Date of Graduation

12-2017

Document Type

Dissertation

Degree Name

Doctor of Philosophy in Geosciences (PhD)

Degree Level

Graduate

Department

Geosciences

Advisor/Mentor

Manger, Walter L.

Committee Member

Zachry, Doy L.

Second Committee Member

Davis, Ralph K.

Third Committee Member

Aly, Mohamed H.

Fourth Committee Member

Hehr, John G.

Keywords

Sandstones; Sedimentology; Southern Midcontinent; Southern Ozarks; Stratigraphy; Tectonostratigraphy

Abstract

The Paleozoic stratigraphic record of the Ozark Region, southern midcontinent has been divided into at least 33 formations, with the most significant thickness of 9692 feet preserved in northwest Arkansas. The potential thickness would have been much greater, but epeirogenic movements and sea-level rise and fall produced regional surfaces of erosion reducing the record. That interplay between tectonics (epeirogenic movements) and eustatic change (transgressive-regressive cycles) preserved in the Ozark sedimentary history provides the basis for recognition of five distinct, but related, tectonostratigraphic units designated TS 1 through TS 5: Late Precambrian-Middle Cambrian (TS 1), Late Cambrian-Earliest Ordovician (TS 2), Early Ordovician-Early Devonian (TS 3), Middle Devonian-Late Mississippian (TS 4), and Early-Middle Pennsylvanian (TS 5), and a better understanding of the effects of two independent, but potentially simultaneous, processes: eustasy – variation of ocean water volume, which causes sea-level rise and fall and controls sediment supply; and tectonism – changes in elevation of earth’s crust, either by uplift or subsidence, providing or reducing accommodation space and ultimately recorded sedimentary succession.

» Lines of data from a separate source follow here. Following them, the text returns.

(** ** [MessageTypeNames] *)

(* src: outbox/settings.rs 221-229 is_versioned_message_type_name *)
Definition is_versioned_message_type_name (name : string) : bool :=
  match rsplit_once2 "."%char "v"%char name with
  | Some (_, suffix) => negb (is_empty suffix) && forallb is_ascii_digit (as_bytes suffix)
  | None => false
  end.

Module MessageTypeNames.
  (* src: outbox/settings.rs 110-120 MessageTypeNames *)
Record t := mk { names : list string }.
Global Instance eq_dec : EqDecision t.
Proof. solve_decision. Defined.
  (* src: outbox/settings.rs 123-129 MessageTypeNames::empty *)
Definition empty : t := mk [].
  (* src: outbox/settings.rs 183-193 MessageTypeNames::validated *)
Definition validated (field : string) (l : list string) : result t SettingsError.t :=
  if existsb is_versioned_message_type_name l
  then Err (SettingsError.parse field "message type names without a version suffix")
  else Ok (mk l).
  (* src: outbox/settings.rs 131-155 MessageTypeNames::parse *)
Definition parse (field lst : string) : result t SettingsError.t :=
  validated field
    (filter (λ name, is_empty name = false) (trim <$> RustString.split ","%char lst)).
  (* src: outbox/settings.rs 157-181 MessageTypeNames::try_from_iter *)
Fixpoint trim_all (field : string) (l : list string) : result (list string) SettingsError.t :=
  match l with
  | [] => Ok []
  | raw :: l' =>
      let name := trim raw in
      if is_empty name then Err (SettingsError.parse field "non-empty message type names")
      else let? out := trim_all field l' in Ok (name :: out)
  end.
  (* src: outbox/settings.rs 164-181 MessageTypeNames::try_from_iter *)
Definition try_from_iter (field : string) (l : list string) : result t SettingsError.t :=
  let? out := trim_all field l in validated field out.
  (* src: outbox/settings.rs 195-199 MessageTypeNames::is_empty *)
Definition is_empty (m : t) : bool := match names m with [] => true | _ => false end.
  (* src: outbox/settings.rs 201-206 MessageTypeNames::contains *)
Definition contains (m : t) (name : string) : bool :=
  existsb (λ n, bool_decide (n = name)) (names m).
End MessageTypeNames.

(* src: outbox/policy.rs 140-157 check_disjoint *)
Definition check_disjoint (key : string) (allowed disallowed : MessageTypeNames.t)
  : result unit SettingsError.t :=
  if existsb (MessageTypeNames.contains disallowed) (MessageTypeNames.names allowed)
  then Err (SettingsError.out_of_range key
              "a message type may not appear in both allowed_types and disallowed_types")
  else Ok ().

(** ** The settings records *)

Module DispatcherSettings.
  (* src: outbox/settings.rs 274-371 DispatcherSettings *)
Record t := mk {
  batch_size : Z;
  lease : Duration;
  max_in_flight : Z;
  publish_timeout : Duration;
  poll_interval : Duration;
  idle_poll_interval : Duration;
  drain_timeout : Duration;
  store_timeout : Duration;
  stats_interval : Duration;
  ordering : Ordering;
  retry : ExponentialBackoff.t;
  worker_id : option WorkerId.t;
}.
  (* src: outbox/settings.rs 373-390 DispatcherSettings::default *)
Definition default : t :=
  mk 100 (from_secs 30) 16 (from_secs 10) (from_millis 500) (from_secs 5) (from_secs 30)
    (from_secs 10) (from_secs 15) Unordered ExponentialBackoff.default None.
  (* src: outbox/settings.rs 393-398 DispatcherSettings::batch_size *)
Definition with_batch_size (x : Z) (s : t) : t :=
  mk x (lease s) (max_in_flight s) (publish_timeout s) (poll_interval s) (idle_poll_interval s)
    (drain_timeout s) (store_timeout s) (stats_interval s) (ordering s) (retry s) (worker_id s).
  (* src: outbox/settings.rs 400-405 DispatcherSettings::lease *)
Definition with_lease (x : Duration) (s : t) : t :=
  mk (batch_size s) x (max_in_flight s) (publish_timeout s) (poll_interval s)
    (idle_poll_interval s) (drain_timeout s) (store_timeout s) (stats_interval s) (ordering s)
    (retry s) (worker_id s).
  (* src: outbox/settings.rs 407-412 DispatcherSettings::max_in_flight *)
Definition with_max_in_flight (x : Z) (s : t) : t :=
  mk (batch_size s) (lease s) x (publish_timeout s) (poll_interval s) (idle_poll_interval s)
    (drain_timeout s) (store_timeout s) (stats_interval s) (ordering s) (retry s) (worker_id s).
  (* src: outbox/settings.rs 414-419 DispatcherSettings::publish_timeout *)
Definition with_publish_timeout (x : Duration) (s : t) : t :=
  mk (batch_size s) (lease s) (max_in_flight s) x (poll_interval s) (idle_poll_interval s)
    (drain_timeout s) (store_timeout s) (stats_interval s) (ordering s) (retry s) (worker_id s).
  (* src: outbox/settings.rs 421-426 DispatcherSettings::poll_interval *)
Definition with_poll_interval (x : Duration) (s : t) : t :=
  mk (batch_size s) (lease s) (max_in_flight s) (publish_timeout s) x (idle_poll_interval s)
    (drain_timeout s) (store_timeout s) (stats_interval s) (ordering s) (retry s) (worker_id s).
  (* src: outbox/settings.rs 428-433 DispatcherSettings::idle_poll_interval *)
Definition with_idle_poll_interval (x : Duration) (s : t) : t :=
  mk (batch_size s) (lease s) (max_in_flight s) (publish_timeout s) (poll_interval s) x
    (drain_timeout s) (store_timeout s) (stats_interval s) (ordering s) (retry s) (worker_id s).
  (* src: outbox/settings.rs 435-440 DispatcherSettings::drain_timeout *)
Definition with_drain_timeout (x : Duration) (s : t) : t :=
  mk (batch_size s) (lease s) (max_in_flight s) (publish_timeout s) (poll_interval s)
    (idle_poll_interval s) x (store_timeout s) (stats_interval s) (ordering s) (retry s)
    (worker_id s).
  (* src: outbox/settings.rs 442-447 DispatcherSettings::store_timeout *)
Definition with_store_timeout (x : Duration) (s : t) : t :=
  mk (batch_size s) (lease s) (max_in_flight s) (publish_timeout s) (poll_interval s)
    (idle_poll_interval s) (drain_timeout s) x (stats_interval s) (ordering s) (retry s)
    (worker_id s).
  (* src: outbox/settings.rs 449-454 DispatcherSettings::stats_interval *)
Definition with_stats_interval (x : Duration) (s : t) : t :=
  mk (batch_size s) (lease s) (max_in_flight s) (publish_timeout s) (poll_interval s)
    (idle_poll_interval s) (drain_timeout s) (store_timeout s) x (ordering s) (retry s)
    (worker_id s).
  (* src: outbox/settings.rs 456-461 DispatcherSettings::ordering *)
Definition with_ordering (x : Ordering) (s : t) : t :=
  mk (batch_size s) (lease s) (max_in_flight s) (publish_timeout s) (poll_interval s)
    (idle_poll_interval s) (drain_timeout s) (store_timeout s) (stats_interval s) x (retry s)
    (worker_id s).
  (* src: outbox/settings.rs 463-468 DispatcherSettings::retry *)
Definition with_retry (x : ExponentialBackoff.t) (s : t) : t :=
  mk (batch_size s) (lease s) (max_in_flight s) (publish_timeout s) (poll_interval s)
    (idle_poll_interval s) (drain_timeout s) (store_timeout s) (stats_interval s) (ordering s) x
    (worker_id s).
  (* src: outbox/settings.rs 470-475 DispatcherSettings::worker_id *)
Definition with_worker_id (x : WorkerId.t) (s : t) : t :=
  mk (batch_size s) (lease s) (max_in_flight s) (publish_timeout s) (poll_interval s)
    (idle_poll_interval s) (drain_timeout s) (store_timeout s) (stats_interval s) (ordering s)
    (retry s) (Some x).
End DispatcherSettings.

The studies of the stratigraphic succession preserved in the southern midcontinent illustrate the interaction of tectonics, eustasy, as well as the effects of weathering, erosion, transport, and depositional processes through the Paleozoic Era. This succession of events is recorded in the stratal configurations, stratigraphic style, and lithologic changes in the geologic record of the southern Midcontinent. The three studies examine the evidence and interpret the record of compositional evolution with the tectono-stratigraphic sequences, the source and delivery conundrum for the terrigenous clastic sediments, and finally, the regional tectonic history of the southern Ozark Dome and its effect on the stratigraphic succession. While perhaps leaving some questions still unresolved, this is the first study that has recognized and “read” the record of these tectono-stratigraphic sequences in the southern Midcontinent.